El coco.



«Fue sólo el viento», pensaba Carla mientras trataba de recobrar el sueño que tan gentilmente la había hecho dormir desde que llegó a casa.
Miró la venta, las cortinas se mecían suavemente.
«Fue sólo el viento» se dijo nuevamente. Cerró los ojos y empezó a pensar en mil cosas bonitas: unicornios, arcoíris, hadas. No es que realmente le gustaran esas cosas (para ser una niña de seis años, la verdad esas cosas le parecían tontas, pero en ese momento le parecían lo mejor del mundo) porque en ese momento sólo estaba rodeada de oscuridad pues la luz de la luna que entraba por la ventana no llegaba a iluminar su cama.
Solamente el armario. El enorme armario de madera con sus enormes puertas que se abrían hacia ambos lados. Puertas que se habían abierto de la nada en medio de la noche.
Sí, pensar en cosas tontas pero bonitas hacían que las sombras que se movían (o parecían) moverse en su habitación fueran menos «reales».
¡Pero oh la imaginación de los niños!
En su mente, los unicornios se tornaron en criaturas endemoniadas de ojos rojos que parecían sangrar fuego. Abrió los ojos y las puertas del armario crujieron otra vez, y fuese que fuera su imaginación o no, los ojos que vio en el interior del armario la hicieron gritar. Gritó por su padre y gritó por su vida.

Pasos. Pasos parecían venir de toda la casa pero nunca llegaban a donde ella estaba. Finalmente la luz de su cuarto se iluminó y unas frías y rasposas manos estaban sobre ella.
«Mi amor», le dijo la voz que no pareció ser la de su padre por un segundo pero cuando Carla abrió los ojos vio que sí era él.
«El coco papi, ¡el coco!», le decía Carla tratando de verlo a él y sólo a él.
«Sabes bien que no fue el coco», le dijo su padre. Carla sólo siguió llorando.
«Si fue él papi, lo sé y tú lo sabes, no me digas que fue el viento o mi imaginación ¡porque yo lo vi!»

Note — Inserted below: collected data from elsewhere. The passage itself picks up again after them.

(** C5. For every sequence of earlier observations and every further
    observation, the sequence stored for that user and guild after the
    observation is the previous sequence with the new pair appended,
    filtered to the entries with [timestamp > now - 30s]; so every entry
    it retains has a timestamp strictly greater than [now - 30s]. *)
Theorem observe_keeps_trailing_window (os : list Observation) (o : Observation) :
  let before := foldl observe_one ∅ os in
  let stored := activity_of (observe_one before o) (o_user o) (o_guild o) in
  stored = filter (λ e, o_now o - seconds 30 < e.2)
             (activity_of before (o_user o) (o_guild o)
                ++ [(o_channel o, o_timestamp o)])
  ∧ Forall (λ e, e.2 > o_now o - seconds 30) stored.
Proof.
  intros before stored.
  assert (Hst : stored = filter (λ e, o_now o - seconds 30 < e.2)
             (activity_of before (o_user o) (o_guild o)
                ++ [(o_channel o, o_timestamp o)])).
  { subst stored. unfold observe_one at 1. apply activity_of_observe. }
  split; [exact Hst|].
  rewrite Hst. apply Forall_forall. intros e He.
  apply list_elem_of_filter in He as [He _]. lia.
Qed.

(** The number of distinct elements of a list, counted on the list. *)
Definition distinct_count (l : list Z) : nat := length (remove_dups l).

Lemma unique_channels_distinct w : unique_channels w = distinct_count (w.*1).
Proof.
  unfold unique_channels, distinct_count.
  rewrite <- (size_list_to_set (C:=gset Z) (remove_dups (w.*1)))
    by apply NoDup_remove_dups.
  f_equal. apply set_eq. intros x.
  by rewrite !elem_of_list_to_set, elem_of_remove_dups.
Qed.

Lemma three_distinct (l : list Z) :
  (3 ≤ distinct_count l)%nat ↔
  ∃ a b c, a ≠ b ∧ a ≠ c ∧ b ≠ c ∧ a ∈ l ∧ b ∈ l ∧ c ∈ l.
Proof.
  unfold distinct_count. split.
  - intros Hlen.
    pose proof (NoDup_remove_dups l) as Hnd.
    assert (Hin : ∀ x, x ∈ remove_dups l → x ∈ l)
      by (intros x; apply elem_of_remove_dups).
    destruct (remove_dups l) as [|a [|b [|c r]]]; simpl in Hlen; try lia.
    exists a, b, c.
    apply NoDup_cons in Hnd as [Ha Hnd]. apply NoDup_cons in Hnd as [Hb _].
    rewrite !elem_of_cons in Ha, Hb.
    split_and!; try (apply Hin; rewrite !elem_of_cons; tauto); intros ->;
      first [by apply Ha; rewrite ?elem_of_cons; auto
            |by apply Hb; rewrite ?elem_of_cons; auto].
  - intros (a & b & c & Hab & Hac & Hbc & Ha & Hb & Hc).
    change 3%nat with (length [a; b; c]).
    apply submseteq_length, NoDup_submseteq.
    + rewrite !NoDup_cons, !elem_of_cons, !elem_of_nil.
      split_and!; [intuition congruence..|apply NoDup_nil_2].
    + intros x Hx. apply elem_of_remove_dups.
      rewrite !elem_of_cons, elem_of_nil in Hx.
      destruct Hx as [->|[->|[->|[]]]]; assumption.
Qed.

(** C4. For every state of the tracker, user and guild: the condition of
    line 82 is true exactly when the window holds at least 3 distinct
    channel ids (three pairwise different channels occur in it), and false
    exactly when it holds 0, 1 or 2 distinct ones, whatever the number of
    entries of the window. *)
Theorem should_trigger_iff_three_channels (ua : Activity) (u g : Z) :
  let w := activity_of ua u g in
  (should_trigger w = true ↔ (3 ≤ distinct_count (w.*1))%nat)
  ∧ (should_trigger w = true ↔
     ∃ a b c, a ≠ b ∧ a ≠ c ∧ b ≠ c ∧ a ∈ w.*1 ∧ b ∈ w.*1 ∧ c ∈ w.*1)
  ∧ (should_trigger w = false ↔ (distinct_count (w.*1) ≤ 2)%nat).
Proof.
  simpl. set (w := activity_of ua u g). unfold should_trigger.
  rewrite unique_channels_distinct.
  split_and!.
  - by rewrite bool_decide_eq_true.
  - by rewrite bool_decide_eq_true, three_distinct.
  - rewrite bool_decide_eq_false. lia.
Qed.

(** ** The platform: what the Discord API answers

    Each field is one awaited call of the program. A call that can raise
    answers [Some e] for the exception and [None] for success. The calls of
    the deletion pipeline are numbered per channel and per invocation of
    [delete_channel_messages], in the order that invocation issues them, so
    that the answers may change from one attempt to the next. *)
Record Platform := {
  (** [channel.permissions_for(guild.me).read_message_history] *)
  read_message_history : Channel → bool;
  (** the messages [channel.history(limit=n)] yields, newest first, until
      it is exhausted or raises [Forbidden] (lines 137-144 keep what was
      found so far in both cases) *)
  history : Channel → Z → list Message;
  (** [channel.fetch_message(id)]: [None] when it raises *)
  fetch_message : Channel → Z → option Message;
  (** the [k]-th [channel.delete_messages(batch)] *)
  delete_messages : Channel → nat → list Message → option exn;
  (** the [i]-th [msg.delete()] *)
  message_delete : Channel → nat → Message → option exn;
  (** [member.timeout(duration, reason)] *)
  member_timeout : Z → Z → option exn;
  (** [channel.send(text)] of the auto-repel summary *)
  channel_send : Channel → option exn;
  (** [interaction.followup.send(text)] *)
  followup_send : option exn;
  (** the clock [delete_channel_messages] reads at line 191 for a channel *)
  deletion_clock : Channel → Z
}.

(** Python's [len], an integer. *)
Definition len {A} (l : list A) : Z := Z.of_nat (length l).

(** [l[i:i+n] for i in range(0, len(l), n)], for [n ≥ 1]. *)
Fixpoint chunks_aux {A} (fuel n : nat) (l : list A) : list (list A) :=
  match fuel, l with
  | S fuel', _ :: _ => take n l :: chunks_aux fuel' n (drop n l)
  | _, _ => []
  end.

Definition chunks {A} (n : nat) (l : list A) : list (list A) :=
  chunks_aux (length l) n l.

(** [l[:limit]], with Python's reading of a negative bound. *)
Definition slice_to {A} (limit : Z) (l : list A) : list A :=
  if decide (0 ≤ limit) then take (Z.to_nat limit) l
  else take (length l - Z.to_nat (- limit)) l.

(** ** Message locator: [get_user_messages] (lines 107-166) *)

Abbreviation Candidate := (Channel * Z)%type.

(** [guild.get_channel(channel_id)] *)
Definition get_channel (guild : Guild) (channel_id : Z) : option Channel :=
  head (filter (λ c, ch_id c = channel_id) (g_channels guild)).

(** Lines 117-122: one channel's deque. [inl] is the early [return]. *)
Fixpoint scan_cached (user limit : Z) (channel : Channel)
    (cached_msgs : list CachedMessage)
    (messages : list Candidate) (existing_ids : gset Z)
  : list Candidate + (list Candidate * gset Z) :=
  match cached_msgs with
  | [] => inr (messages, existing_ids)
  | msg_data :: rest =>
      if decide (cm_author_id msg_data = user) then
        let messages' := messages ++ [(channel, cm_id msg_data)] in
        let existing_ids' := {[cm_id msg_data]} ∪ existing_ids in
        if decide (limit ≤ len messages') then inl messages'
        else scan_cached user limit channel rest messages' existing_ids'
      else scan_cached user limit channel rest messages existing_ids
  end.

(** Lines 114-122: the cache, in dictionary order. *)
Fixpoint scan_cache (guild : Guild) (user limit : Z) (cache : MessageCache)
    (messages : list Candidate) (existing_ids : gset Z)
  : list Candidate + (list Candidate * gset Z) :=
  match cache with
  | [] => inr (messages, existing_ids)
  | (channel_id, cached_msgs) :: rest =>
      match get_channel guild channel_id with
      | Some channel =>
          if decide (ch_guild_id channel = g_id guild) then
            match scan_cached user limit channel cached_msgs messages existing_ids with
            | inl r => inl r
            | inr (messages', existing_ids') =>
                scan_cache guild user limit rest messages' existing_ids'
            end
          else scan_cache guild user limit rest messages existing_ids
      | None => scan_cache guild user limit rest messages existing_ids
      end
  end.

(** Line 136 *)
Definition search_limit (remaining : Z) : Z := Z.max (remaining * 5) 100.

(** Lines 137-142: the loop over one channel's history. *)
Fixpoint search_history (user remaining : Z) (channel : Channel)
    (hist : list Message) (found : list Candidate) (existing_ids : gset Z)
  : list Candidate * gset Z :=
  match hist with
  | [] => (found, existing_ids)
  | message :: rest =>
      if decide (m_author_id message = user ∧ m_id message ∉ existing_ids) then
        let found' := found ++ [(channel, m_id message)] in
        let existing_ids' := {[m_id message]} ∪ existing_ids in
        if decide (remaining ≤ len found') then (found', existing_ids')
        else search_history user remaining channel rest found' existing_ids'
      else search_history user remaining channel rest found existing_ids
  end.

(** Lines 129-145: [search_channel], on the shared [existing_ids]. *)
Definition search_channel (P : Platform) (user remaining : Z)
    (channel : Channel) (existing_ids : gset Z) : list Candidate * gset Z :=
  if read_message_history P channel then
    search_history user remaining channel
      (history P channel (search_limit remaining)) [] existing_ids
  else ([], existing_ids).

(** Lines 151-152: the tasks of one batch. A task tests and extends
    [existing_ids] without awaiting in between, so the tasks are run here
    one after the other, in the order [gather] returns their results. *)
Fixpoint gather_search (P : Platform) (user remaining : Z)
    (batch : list Channel) (existing_ids : gset Z)
  : list (list Candidate) * gset Z :=
  match batch with
  | [] => ([], existing_ids)
  | channel :: rest =>
      let '(found, existing_ids') :=
        search_channel P user remaining channel existing_ids in
      let '(results, existing_ids'') :=
        gather_search P user remaining rest existing_ids' in
      (found :: results, existing_ids'')
  end.

(** Lines 155-158: collect the results of one batch. *)
Fixpoint collect (limit : Z) (results : list (list Candidate))
    (messages : list Candidate) : list Candidate :=
  match results with
  | [] => messages
  | channel_messages :: rest =>
      let messages' := messages ++ channel_messages in
      if decide (limit ≤ len messages') then messages'
      else collect limit rest messages'
  end.

(** Lines 149-164: the batches of five channels. *)
Fixpoint search_batches (P : Platform) (user remaining limit : Z)
    (batches : list (list Channel))
    (messages : list Candidate) (existing_ids : gset Z) : list Candidate :=
  match batches with
  | [] => messages
  | batch :: rest =>
      let '(results, existing_ids') :=
        gather_search P user remaining batch existing_ids in
      let messages' := collect limit results messages in
      if decide (limit ≤ len messages') then messages'
      else search_batches P user remaining limit rest messages' existing_ids'
  end.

«No, Carla, no fue el coco. El coco no estaba en tu habitación, no estaba en tu armario.
El coco estaba en mi cuarto, en mi armario. Yo no te creí y me arrepiento. Pero sabes...

Carla sintió esas frías manos sobre sus hombros.

«Esto no está tan mal. La verdad, me gusta.»

Carla levantó la mirada y tuvo un segundo para ver cómo la cara de su padre se caía a pedazos, como una máscara de cera pegada a una fogata.
Las rasposas y frías manos no dejaron de acariciarla.